■ **EXTRACTED RECORDS**:
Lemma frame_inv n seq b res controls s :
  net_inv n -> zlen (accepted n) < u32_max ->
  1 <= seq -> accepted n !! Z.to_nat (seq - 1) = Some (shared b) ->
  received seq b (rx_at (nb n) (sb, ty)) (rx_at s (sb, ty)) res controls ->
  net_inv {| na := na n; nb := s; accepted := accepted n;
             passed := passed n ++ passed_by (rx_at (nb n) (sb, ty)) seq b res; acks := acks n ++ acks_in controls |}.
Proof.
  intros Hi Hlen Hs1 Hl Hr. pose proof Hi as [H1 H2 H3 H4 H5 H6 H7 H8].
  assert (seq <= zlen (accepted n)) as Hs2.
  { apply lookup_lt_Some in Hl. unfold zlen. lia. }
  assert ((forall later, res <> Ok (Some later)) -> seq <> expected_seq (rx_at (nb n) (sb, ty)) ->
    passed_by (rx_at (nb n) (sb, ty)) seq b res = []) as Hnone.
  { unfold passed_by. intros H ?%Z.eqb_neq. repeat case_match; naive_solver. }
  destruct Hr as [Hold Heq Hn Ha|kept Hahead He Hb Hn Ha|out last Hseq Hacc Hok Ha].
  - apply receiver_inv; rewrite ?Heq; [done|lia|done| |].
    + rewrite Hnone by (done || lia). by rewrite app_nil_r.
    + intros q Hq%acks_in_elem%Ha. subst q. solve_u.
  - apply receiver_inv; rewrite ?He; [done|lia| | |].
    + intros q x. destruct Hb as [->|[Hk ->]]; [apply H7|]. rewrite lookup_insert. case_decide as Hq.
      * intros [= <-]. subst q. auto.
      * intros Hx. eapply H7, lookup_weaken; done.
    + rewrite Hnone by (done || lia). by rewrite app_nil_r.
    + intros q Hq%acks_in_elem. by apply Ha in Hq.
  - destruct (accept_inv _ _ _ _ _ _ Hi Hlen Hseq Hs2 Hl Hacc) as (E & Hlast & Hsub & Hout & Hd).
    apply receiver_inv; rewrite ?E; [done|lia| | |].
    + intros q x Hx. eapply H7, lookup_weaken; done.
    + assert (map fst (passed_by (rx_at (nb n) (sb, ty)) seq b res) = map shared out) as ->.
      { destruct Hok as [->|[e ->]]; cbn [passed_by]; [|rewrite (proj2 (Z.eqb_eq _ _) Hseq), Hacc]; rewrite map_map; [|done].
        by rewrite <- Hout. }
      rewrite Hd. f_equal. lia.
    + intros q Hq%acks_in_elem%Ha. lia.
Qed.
--
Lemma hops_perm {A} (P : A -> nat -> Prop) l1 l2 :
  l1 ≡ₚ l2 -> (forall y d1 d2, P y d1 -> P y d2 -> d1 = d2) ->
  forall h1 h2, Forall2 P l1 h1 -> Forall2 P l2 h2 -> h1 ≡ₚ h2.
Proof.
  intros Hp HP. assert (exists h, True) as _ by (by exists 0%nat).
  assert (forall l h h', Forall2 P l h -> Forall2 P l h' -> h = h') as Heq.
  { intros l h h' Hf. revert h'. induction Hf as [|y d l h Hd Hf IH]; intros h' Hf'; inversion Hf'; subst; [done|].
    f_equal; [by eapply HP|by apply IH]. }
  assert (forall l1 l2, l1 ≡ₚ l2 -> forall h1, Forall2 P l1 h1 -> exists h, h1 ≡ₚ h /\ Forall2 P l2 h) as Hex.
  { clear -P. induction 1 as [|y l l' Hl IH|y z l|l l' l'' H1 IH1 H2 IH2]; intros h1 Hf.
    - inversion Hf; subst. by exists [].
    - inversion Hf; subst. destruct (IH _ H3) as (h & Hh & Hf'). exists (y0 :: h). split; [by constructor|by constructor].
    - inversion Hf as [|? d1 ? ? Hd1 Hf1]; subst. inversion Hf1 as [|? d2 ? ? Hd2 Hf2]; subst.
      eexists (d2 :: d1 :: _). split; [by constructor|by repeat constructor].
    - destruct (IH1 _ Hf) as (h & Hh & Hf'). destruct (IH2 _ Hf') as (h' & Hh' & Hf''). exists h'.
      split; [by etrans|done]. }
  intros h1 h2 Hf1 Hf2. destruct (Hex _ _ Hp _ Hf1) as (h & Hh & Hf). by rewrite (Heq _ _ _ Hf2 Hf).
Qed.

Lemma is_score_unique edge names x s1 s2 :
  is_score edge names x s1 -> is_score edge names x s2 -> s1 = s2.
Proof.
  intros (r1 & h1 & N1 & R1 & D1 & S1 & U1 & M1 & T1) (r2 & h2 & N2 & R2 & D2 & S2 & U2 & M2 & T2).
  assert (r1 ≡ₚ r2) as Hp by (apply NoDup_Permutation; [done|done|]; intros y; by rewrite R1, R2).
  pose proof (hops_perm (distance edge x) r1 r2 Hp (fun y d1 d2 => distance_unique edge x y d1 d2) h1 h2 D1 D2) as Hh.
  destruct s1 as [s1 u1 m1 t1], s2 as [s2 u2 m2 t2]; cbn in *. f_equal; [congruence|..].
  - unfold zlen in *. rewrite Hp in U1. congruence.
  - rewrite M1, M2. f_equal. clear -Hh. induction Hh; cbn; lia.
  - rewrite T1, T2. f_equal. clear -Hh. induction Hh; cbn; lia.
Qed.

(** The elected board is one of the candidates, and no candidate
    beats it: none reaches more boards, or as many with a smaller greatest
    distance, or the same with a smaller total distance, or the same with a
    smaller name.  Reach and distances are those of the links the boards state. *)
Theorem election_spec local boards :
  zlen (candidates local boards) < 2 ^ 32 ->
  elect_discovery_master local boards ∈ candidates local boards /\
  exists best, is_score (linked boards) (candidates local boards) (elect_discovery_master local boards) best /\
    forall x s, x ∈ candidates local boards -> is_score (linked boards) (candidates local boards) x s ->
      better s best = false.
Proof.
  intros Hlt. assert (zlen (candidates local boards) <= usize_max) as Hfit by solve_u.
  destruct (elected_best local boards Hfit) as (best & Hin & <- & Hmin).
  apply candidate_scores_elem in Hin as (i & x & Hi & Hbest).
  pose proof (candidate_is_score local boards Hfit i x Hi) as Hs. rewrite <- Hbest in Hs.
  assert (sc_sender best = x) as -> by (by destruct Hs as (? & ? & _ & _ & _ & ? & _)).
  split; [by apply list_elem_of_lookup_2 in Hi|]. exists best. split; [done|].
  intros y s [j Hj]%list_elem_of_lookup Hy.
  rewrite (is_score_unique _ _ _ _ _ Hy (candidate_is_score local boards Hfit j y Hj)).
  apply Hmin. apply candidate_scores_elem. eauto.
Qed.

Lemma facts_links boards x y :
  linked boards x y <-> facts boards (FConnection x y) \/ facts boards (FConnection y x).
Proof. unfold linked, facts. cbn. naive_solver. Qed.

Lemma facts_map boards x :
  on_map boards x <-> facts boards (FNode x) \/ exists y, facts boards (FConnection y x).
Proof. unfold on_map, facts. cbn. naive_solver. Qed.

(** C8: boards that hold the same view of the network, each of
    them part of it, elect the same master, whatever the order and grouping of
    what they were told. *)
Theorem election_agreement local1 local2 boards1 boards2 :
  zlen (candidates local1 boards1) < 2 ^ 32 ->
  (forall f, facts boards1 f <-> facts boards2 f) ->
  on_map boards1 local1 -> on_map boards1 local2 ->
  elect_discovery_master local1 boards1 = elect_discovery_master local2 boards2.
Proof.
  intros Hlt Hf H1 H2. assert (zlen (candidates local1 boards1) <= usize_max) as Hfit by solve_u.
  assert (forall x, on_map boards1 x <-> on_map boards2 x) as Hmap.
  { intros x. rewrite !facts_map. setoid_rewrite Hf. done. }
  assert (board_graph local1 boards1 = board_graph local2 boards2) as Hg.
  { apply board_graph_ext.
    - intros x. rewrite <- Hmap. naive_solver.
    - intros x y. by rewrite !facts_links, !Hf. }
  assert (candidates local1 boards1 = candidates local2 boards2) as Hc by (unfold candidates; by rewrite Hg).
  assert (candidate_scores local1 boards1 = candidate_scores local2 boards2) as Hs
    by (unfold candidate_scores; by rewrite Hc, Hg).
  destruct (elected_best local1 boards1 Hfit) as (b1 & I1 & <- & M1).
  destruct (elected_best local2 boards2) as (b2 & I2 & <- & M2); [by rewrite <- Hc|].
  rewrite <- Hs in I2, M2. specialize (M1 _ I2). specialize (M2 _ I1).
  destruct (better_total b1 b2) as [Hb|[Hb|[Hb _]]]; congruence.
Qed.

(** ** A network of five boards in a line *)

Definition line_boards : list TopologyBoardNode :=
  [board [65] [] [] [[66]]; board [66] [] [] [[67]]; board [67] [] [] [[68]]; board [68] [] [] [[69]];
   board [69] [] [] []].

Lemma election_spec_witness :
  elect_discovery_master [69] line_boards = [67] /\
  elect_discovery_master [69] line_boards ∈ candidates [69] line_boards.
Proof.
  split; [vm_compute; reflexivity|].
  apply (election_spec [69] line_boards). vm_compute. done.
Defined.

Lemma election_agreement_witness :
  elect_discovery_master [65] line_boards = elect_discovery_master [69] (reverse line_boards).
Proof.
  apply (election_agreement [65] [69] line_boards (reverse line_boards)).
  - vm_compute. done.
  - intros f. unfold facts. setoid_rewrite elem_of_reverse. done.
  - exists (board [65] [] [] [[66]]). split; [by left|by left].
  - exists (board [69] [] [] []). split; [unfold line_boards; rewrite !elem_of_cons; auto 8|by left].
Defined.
---
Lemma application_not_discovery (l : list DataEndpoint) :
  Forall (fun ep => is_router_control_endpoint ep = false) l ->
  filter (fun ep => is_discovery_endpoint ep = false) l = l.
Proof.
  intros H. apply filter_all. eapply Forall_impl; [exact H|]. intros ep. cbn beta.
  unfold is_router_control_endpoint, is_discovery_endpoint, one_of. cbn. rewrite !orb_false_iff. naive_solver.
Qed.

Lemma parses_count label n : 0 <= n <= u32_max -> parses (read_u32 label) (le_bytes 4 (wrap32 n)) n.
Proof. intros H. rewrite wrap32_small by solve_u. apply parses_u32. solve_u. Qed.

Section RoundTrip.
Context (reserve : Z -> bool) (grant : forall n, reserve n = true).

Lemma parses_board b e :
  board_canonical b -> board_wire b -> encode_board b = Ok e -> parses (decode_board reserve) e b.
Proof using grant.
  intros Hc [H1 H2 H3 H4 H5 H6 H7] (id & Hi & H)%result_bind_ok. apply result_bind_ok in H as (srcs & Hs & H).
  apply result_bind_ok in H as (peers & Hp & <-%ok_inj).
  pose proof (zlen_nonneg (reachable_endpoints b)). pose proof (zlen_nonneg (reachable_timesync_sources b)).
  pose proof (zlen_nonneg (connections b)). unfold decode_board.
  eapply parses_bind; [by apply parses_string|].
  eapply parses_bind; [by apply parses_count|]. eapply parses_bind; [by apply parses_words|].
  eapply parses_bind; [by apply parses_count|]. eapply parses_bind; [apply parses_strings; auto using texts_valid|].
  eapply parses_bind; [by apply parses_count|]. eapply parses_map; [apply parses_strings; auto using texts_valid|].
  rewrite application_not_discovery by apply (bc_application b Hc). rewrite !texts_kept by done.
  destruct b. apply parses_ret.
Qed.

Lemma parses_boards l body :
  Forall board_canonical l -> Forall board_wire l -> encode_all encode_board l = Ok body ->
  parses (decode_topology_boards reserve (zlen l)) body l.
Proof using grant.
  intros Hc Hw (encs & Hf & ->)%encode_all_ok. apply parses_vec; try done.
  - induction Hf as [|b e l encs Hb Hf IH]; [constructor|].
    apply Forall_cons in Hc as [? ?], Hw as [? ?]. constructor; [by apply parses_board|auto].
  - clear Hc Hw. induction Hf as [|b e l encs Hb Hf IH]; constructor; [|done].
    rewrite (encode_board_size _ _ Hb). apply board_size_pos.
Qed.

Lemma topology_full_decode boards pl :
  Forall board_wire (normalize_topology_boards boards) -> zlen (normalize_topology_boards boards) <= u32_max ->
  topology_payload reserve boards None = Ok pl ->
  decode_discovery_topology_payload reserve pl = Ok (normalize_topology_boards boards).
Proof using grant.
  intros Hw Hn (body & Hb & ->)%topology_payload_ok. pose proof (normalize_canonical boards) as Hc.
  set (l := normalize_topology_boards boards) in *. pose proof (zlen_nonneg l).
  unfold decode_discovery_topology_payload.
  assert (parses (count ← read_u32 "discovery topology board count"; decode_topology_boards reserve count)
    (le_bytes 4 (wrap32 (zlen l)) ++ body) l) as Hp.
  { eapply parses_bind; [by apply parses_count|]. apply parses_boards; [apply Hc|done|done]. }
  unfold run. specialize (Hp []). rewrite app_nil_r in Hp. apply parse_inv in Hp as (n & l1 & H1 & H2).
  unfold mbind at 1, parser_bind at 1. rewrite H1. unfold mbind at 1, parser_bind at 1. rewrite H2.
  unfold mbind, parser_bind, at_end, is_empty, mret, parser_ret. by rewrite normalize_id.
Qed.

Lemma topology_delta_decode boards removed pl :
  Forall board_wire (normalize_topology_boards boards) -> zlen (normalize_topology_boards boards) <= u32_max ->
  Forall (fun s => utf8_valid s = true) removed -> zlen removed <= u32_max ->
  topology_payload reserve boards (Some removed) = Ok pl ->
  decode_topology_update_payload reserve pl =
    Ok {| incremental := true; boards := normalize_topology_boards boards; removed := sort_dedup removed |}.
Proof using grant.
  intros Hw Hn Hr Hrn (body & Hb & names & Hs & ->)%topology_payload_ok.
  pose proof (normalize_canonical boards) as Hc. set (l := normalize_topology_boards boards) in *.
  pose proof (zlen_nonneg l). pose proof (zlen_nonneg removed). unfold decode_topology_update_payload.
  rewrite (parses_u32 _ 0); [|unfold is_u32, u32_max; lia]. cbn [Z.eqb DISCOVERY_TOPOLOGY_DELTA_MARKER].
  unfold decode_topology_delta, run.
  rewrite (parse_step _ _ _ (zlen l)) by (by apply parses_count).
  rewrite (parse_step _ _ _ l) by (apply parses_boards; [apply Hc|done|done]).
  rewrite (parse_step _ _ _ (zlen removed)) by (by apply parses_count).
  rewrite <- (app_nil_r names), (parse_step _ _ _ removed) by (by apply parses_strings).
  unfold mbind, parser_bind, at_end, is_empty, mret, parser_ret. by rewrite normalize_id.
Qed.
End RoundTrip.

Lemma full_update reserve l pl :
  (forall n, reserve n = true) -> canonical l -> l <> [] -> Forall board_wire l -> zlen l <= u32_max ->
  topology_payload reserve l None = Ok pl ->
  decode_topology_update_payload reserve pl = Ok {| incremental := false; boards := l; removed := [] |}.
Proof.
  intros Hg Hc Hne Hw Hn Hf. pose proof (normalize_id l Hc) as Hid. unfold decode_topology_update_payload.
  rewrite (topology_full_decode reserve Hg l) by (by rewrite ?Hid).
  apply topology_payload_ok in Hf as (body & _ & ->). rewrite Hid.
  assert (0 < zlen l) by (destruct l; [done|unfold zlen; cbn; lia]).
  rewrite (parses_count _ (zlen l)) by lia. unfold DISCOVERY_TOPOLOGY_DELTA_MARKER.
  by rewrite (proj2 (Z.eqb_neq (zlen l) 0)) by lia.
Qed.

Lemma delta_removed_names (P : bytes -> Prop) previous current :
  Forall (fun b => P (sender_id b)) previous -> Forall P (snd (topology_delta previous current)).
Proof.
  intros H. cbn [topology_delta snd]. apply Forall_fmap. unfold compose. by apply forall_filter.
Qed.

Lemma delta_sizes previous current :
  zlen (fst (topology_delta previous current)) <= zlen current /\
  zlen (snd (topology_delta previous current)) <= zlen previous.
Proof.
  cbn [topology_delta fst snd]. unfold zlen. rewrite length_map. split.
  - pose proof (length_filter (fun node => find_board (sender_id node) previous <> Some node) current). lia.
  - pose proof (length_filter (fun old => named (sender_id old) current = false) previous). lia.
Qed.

■ **TASK INSTRUCTIONS**:
Print exactly the lines above from the one with "Lemma facts_links boards" to the one with "Proof. unfold on_map, facts.", including both.

■ **WRITTEN ANSWER**:
Lemma facts_links boards x y :
  linked boards x y <-> facts boards (FConnection x y) \/ facts boards (FConnection y x).
Proof. unfold linked, facts. cbn. naive_solver. Qed.

Lemma facts_map boards x :
  on_map boards x <-> facts boards (FNode x) \/ exists y, facts boards (FConnection y x).
Proof. unfold on_map, facts. cbn. naive_solver. Qed.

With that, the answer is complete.